Re: My take on the diff-optimizations-bytes branch

From: Stefan Fuhrmann <stefanfuhrmann_at_alice-dsl.de>
Date: Sat, 08 Jan 2011 06:50:59 +0100

On 03.01.2011 02:14, Johan Corveleyn wrote:
> On Mon, Jan 3, 2011 at 12:13 AM, Johan Corveleyn<jcorvel_at_gmail.com> wrote:
>> On Sun, Jan 2, 2011 at 10:04 PM, Johan Corveleyn<jcorvel_at_gmail.com> wrote:
>>> On Sat, Jan 1, 2011 at 11:25 PM, Stefan Fuhrmann
>>> <stefanfuhrmann_at_alice-dsl.de> wrote:
>>>> Hi Johan,
>>>>
>>>> Thursday night I did something stupid and had a look at how
>>>> svn blame could be made faster based on the HEAD code in
>>>> your branch.
>>>>
>>>> One night and most of the following day later, I think I made it
>>>> a few percent faster now. Some of the code I committed directly
>>>> to /trunk and you need to pull these changes into your branch
>>>> to compile the attached patch.
>>>>
>>>> Feel free to test it, take it apart and morph it any way you like --
>>>> I know the patch isn't very pretty in the first place.
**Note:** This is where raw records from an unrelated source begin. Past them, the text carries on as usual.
(* ===== verification/WriteOnlySetProofs.v ===== *)
(** Safety of the lock-free set: in every interleaving of the writers and the
    copier no dead object is touched, the counts are the references that exist,
    and a copy holds every object that stays in the set while it runs. *)

From Stdlib Require Import ZArith List Bool Lia PeanoNat.
From S2P Require Import Prelude WriteOnlySet.
Import ListNotations Counting.
#[local] Open Scope Z_scope.

(** * Where references and indices are *)

Definition slot_refs (a : nat) (v : slot) : Z := cnt a (opt (pointer v)).

Definition writer_refs (a : nat) (w : writer) : Z :=
  match pc w with
  | WInsPop x | WInsCheck x _ | WInsAdd x _ => one a x
  | WInsStore x _ => 2 * one a x
  | WEraPush _ p | WEraDel _ p => one a p
  | WRepAdd _ new => cnt a (opt new)
  | WRepLoad _ new | WRepTry _ new _ => 2 * cnt a (opt new)
  | WRepPush _ p new | WRepDel _ p new => cnt a (opt new) + one a p
  | _ => 0
  end.

Definition copier_refs (a : nat) (c : cpc) : Z :=
  match c with
  | CIdle => 0
  | CLoad _ res | CLock _ _ res | CAdd _ _ res | CConsume res => cnt a res
  | CUnlock _ p res | CDel p res => cnt a res + one a p
  end.

(** References to [a] in the shared state, and in all. *)
Definition shared_refs (a : nat) (s : shared) : Z :=
  cnt a (ext s) + sumL (slot_refs a) (slots s) + cnt a (freeList s) + cnt a (leaked s).
Definition references (st : state) (a : nat) : Z :=
  shared_refs a (sh st) + sumL (writer_refs a) (writers st) + copier_refs a (copier st).

(** The index a writer works on. *)
Definition pc_index (c : wpc) : option nat :=
  match c with
  | WIdle | WInsPop _ => None
  | WInsCheck _ i | WInsAdd _ i | WInsStore _ i | WEraLoad i | WEraTry i _ | WEraPush i _ | WEraDel i _ | WEraFree i
  | WRepAdd i _ | WRepLoad i _ | WRepTry i _ _ | WRepPush i _ _ | WRepDel i _ _ => Some i
  end.
Definition writer_index (i : nat) (w : writer) : Z := cnt i (owned w) + cnt i (opt (pc_index (pc w))).

(** References that only the copier can drop. *)
Definition pushing (a : nat) (w : writer) : Z :=
  match pc w with WEraPush _ p | WRepPush _ p _ => one a p | _ => 0 end.
Definition parked (a : nat) (s : shared) : Z := cnt a (freeList s) + cnt a (leaked s).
I tested the
>>>> patch on x64 LINUX and would like to hear whether it at least
>>>> somewhat improved performance on your system for your
>>>> svn blame config.xml use-case.
>>>>
>>>> -- Stefan^2.
>>>>
>>>> [[[
>>>> Speed-up of datasource_open() and its sub-routines
>>>> by a series of optimizations:
>>>>
>>>> * allocate the file[] array on stack instead of heap
>>>> (all members become directly addressible through
>>>> the stack pointer because all static sub-functions
>>>> will actually be in-lined)
>>>> * minor re-arragements in arithmetic expressions to
>>>> maximize reuse of results (e.g. in INCREMENT_POINTERS)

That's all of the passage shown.